Lead by Professor Mark Ferguson

Within this group we are investigating novel approaches to tissue engineering in the skin, specifically to assist with the healing of wounds or replacement of tissue following burn injury. We are identifying novel therapeutic manipulations to improve the degree of integration between a tissue engineered dermal construct and the host. This approach involves exploiting our prior expertise in the prevention of scarring to a tissue engineering problem. Additionally we have a major focus on investigating the signals for the release of blood borne stem cells from the bone marrow following injury and their incorporation at the wound site. We are isolating such blood borne stem cells form animals and man, culturing them in vitro and utilising them to construct novel artificial skin equivalents.

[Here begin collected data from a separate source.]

(* ===== verification/PageAllocator.v ===== *)
(** * PageAllocator: PageAllocatorDefault, lib/libc/alloc/PageAllocatorDefault.C

    The page allocator keeps its free blocks in the tree of PageTree.v and its
    unused tree nodes on [freeList]; when that list runs out it takes a page of
    the memory it manages and carves it into nodes.  The operations below are
    those of the class itself (getMoreMem fails, getFreePagesMemory takes the
    page from the block in hand) in a build without the leak detector. *)

From stdpp Require Import base numbers option gmap sorting list.
From S2P Require Import K42 Prelude PageTree.

Module PageAllocator.
Import PageTree.

Record t := mkPA { anchor : tree; freeList : list Z; available : Z }.

(** sizeof(freePages) *)
Definition NODE_SIZE : Z := 32.

Definition page_aligned (a : Z) : bool := Z.land a (unot PAGE_MASK) =? a.

(** The nodes of a new page, chained in the order of their addresses. *)
Definition nodes_in (l : Z) : list Z := (fun i => l + i * NODE_SIZE) <$> seqZ 0 (PAGE_SIZE / NODE_SIZE).

(** Returns the page and the shortened block. *)
Definition getFreePagesMemory (vaddr size : Z) : Z * Z * Z :=
  (vaddr, uadd vaddr PAGE_SIZE, usub size PAGE_SIZE).

(** Returns the state and the block [vaddr], [size], from which a page is taken
    when the tree is empty. *)
Definition extendFreeList (s : t) (vaddr size : Z) : t * Z * Z :=
  let av := usub (available s) PAGE_SIZE in
  match leftmost [] (anchor s) with
  | (top, Node p low st n high) =>
      if n =? PAGE_SIZE then
        (mkPA (plug top high) (nodes_in st ++ [p]) av, vaddr, size)
      else
        let start' := uadd st PAGE_SIZE in
        let size' := usub n PAGE_SIZE in
        let a' :=
          if negb (is_null high) && (size' <? rsize high)
          then add (plug top high) (Node p low start' size' high)
          else plug top (Node p low start' size' high) in
        (mkPA a' (nodes_in st ++ freeList s) av, vaddr, size)
  | (_, Null) =>
      let '(l, vaddr', size') := getFreePagesMemory vaddr size in
      (mkPA (anchor s) (nodes_in l ++ freeList s) av, vaddr', size')
  end.

(** [cur] is the node [Node p low st n high] at [top]. *)
Definition allocFromBlock (s : t) (top : path) (p : Z) (low : tree) (st n : Z) (high : tree)
    (vaddr size : Z) : option t :=
  let a0 := plug top (merge low high) in
  let '(extraaddr, extrasize) := if st <? vaddr then (st, usub vaddr st) else (0, 0) in
  let rest := usub (uadd st n) (uadd vaddr size) in
  if negb (rest =? 0) then
    let a1 := add a0 (Node p low (uadd vaddr size) rest high) in
    if negb (extraaddr =? 0) then
      match freeList s with
      | [] => None
      | cur :: fl =>
          let s1 := mkPA a1 fl (available s) in
          let '(s2, extraaddr, extrasize) :=
            if bool_decide (fl = []) then extendFreeList s1 extraaddr extrasize
            else (s1, extraaddr, extrasize) in
          Some (mkPA (add (anchor s2) (Node cur Null extraaddr extrasize Null))
                  (freeList s2) (available s2))
      end
    else Some (mkPA a1 (freeList s) (available s))
  else if negb (extraaddr =? 0) then
    Some (mkPA (add a0 (Node p low extraaddr extrasize high)) (freeList s) (available s))
  else Some (mkPA a0 (p :: freeList s) (available s)).

Definition init (start size : Z) : option t :=
  _ ← assertK (PAGE_ROUND_UP start =? start);
  let '(s, start, size) := extendFreeList (mkPA Null [] size) start size in
  match freeList s with
  | [] => None
  | a :: fl => Some (mkPA (Node a Null start size Null) fl (available s))
  end.

(** The search of allocPages, which rotates a low child of the same size up. *)
Fixpoint find_block (fuel : nat) (top : path) (cur : tree) (size : Z) : option (path * tree) :=
  match fuel with
  | O => None
  | S fuel =>
      match cur with
      | Null => None
      | Node p l s n h =>
          let try_high :=
            match h with
            | Node _ _ _ nh _ =>
                if size <=? nh then find_block fuel (InHigh p l s n :: top) h size else Some (top, cur)
            | Null => Some (top, cur)
            end in
          match l with
          | Node pl ll sl nl hl =>
              if nl =? n then find_block fuel top (Node pl ll sl nl (Node p hl s n h)) size
              else if size <=? nl then find_block fuel (InLow p s n h :: top) l size
              else try_high
          | Null => try_high
          end
      end
  end.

We are also identifying the physiological signals involved in stem cell release and incorporation and experimentally manipulating these to improve host colonisation of artificial skin equivalents. This work will also combine investigation of incorporation or differentiation of vascular elements within such artificial skin equivalents, in collaboration with Vascular Programme. The construction of these artificial skin equivalents also involves the transfection of fibroblasts with various gene constructs in collaboration with generic research (cell phenotype).

In parallel, we will utilise novel physical techniques to accurately assess scarring and the organisation of the dermis within both normal skin and tissue engineered implants. This information will be used to construct novel skin equivalents, which more closely resemble normal skin architecture.

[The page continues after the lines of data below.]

Lemma inv_put_gen s o q i x x' :
  inv s o q -> threads s !! i = Some x -> i ∉ q -> o <> Some i -> outside x' ->
  (forall j y, o = Some j -> threads s !! j = Some y -> wakeup_pending s j y -> wakeup_pending (put s i x') j y) ->
  inv (put s i x') o q.
Proof.
  intros [Hnd Ho Hout] Hx Hi Hoi Hx' Hu. constructor; [done|..].
  - destruct o as [j|]; [|done]. destruct Ho as (Hj & y & Hy & Hok & Ht & Hl).
    assert (Hij : i <> j) by congruence. split; [done|]. exists y. simpl. rewrite lookup_insert_ne by done.
    split; [done|]. split; [|split; [done|]].
    + apply (owner_ok_keep s); [done|done|]. by apply Hu.
    + apply put_links; [done|done|]. destruct (pc y); simpl; congruence.
  - intros j y Hy Hj Hoj. simpl in Hy. apply lookup_insert_Some in Hy as [(<- & <-)|(_ & Hy)]; [done|by eapply Hout].
Qed.

Lemma inv_put_other s o q i x x' :
  inv s o q -> threads s !! i = Some x -> i ∉ q -> o <> Some i -> outside x' ->
  (forall u, pc x <> PUnblock u) -> inv (put s i x') o q.
Proof.
  intros Hinv Hx Hi Hoi Hx' Hu. apply (inv_put_gen s o q i x); try done.
  intros j y -> Hy. apply (put_wakeup s i x); [done|congruence|]. intros E. by destruct (Hu j).
Qed.

(** ** The specification *)

(** What a step of thread [i] does, seen from outside: it takes the free lock, it
    joins the end of the queue of a lock that is held, or as the owner it passes
    the lock to the head of the queue, or frees it. *)
Inductive qstep (i : Z) : queue -> queue -> Prop :=
| q_stutter q : qstep i q q
| q_grab : qstep i (mkQ None []) (mkQ (Some i) [])
| q_enqueue o q : i ∉ q -> i <> o -> qstep i (mkQ (Some o) q) (mkQ (Some o) (q ++ [i]))
| q_free : qstep i (mkQ (Some i) []) (mkQ None [])
| q_handoff u q : qstep i (mkQ (Some i) (u :: q)) (mkQ (Some u) q).

Definition simulated (i : Z) (s' : t) (o : option Z) (q : list Z) : Prop :=
  exists o' q', inv s' o' q' /\ qstep i (mkQ o q) (mkQ o' q').

Lemma simulated_same i s' o q : inv s' o q -> simulated i s' o q.
Proof. intros H. exists o, q. split; [done|constructor]. Qed.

We have also identified a novel mouse mutant, which completely and perfectly regenerates skin and cartilaginous components following injury. We are utilising this experimental animal to both identify novel genes involved in the regeneration process and also to utilise cells from such animals in artificial skin equivalents to assess their behaviour compared to normal cells.

Our overall aim is to develop novel artificial skin equivalents, which more closely resemble the normal regional microanatomy and physiology of the skin, which display better integration to the host and which are incorporated with minimal or no scarring.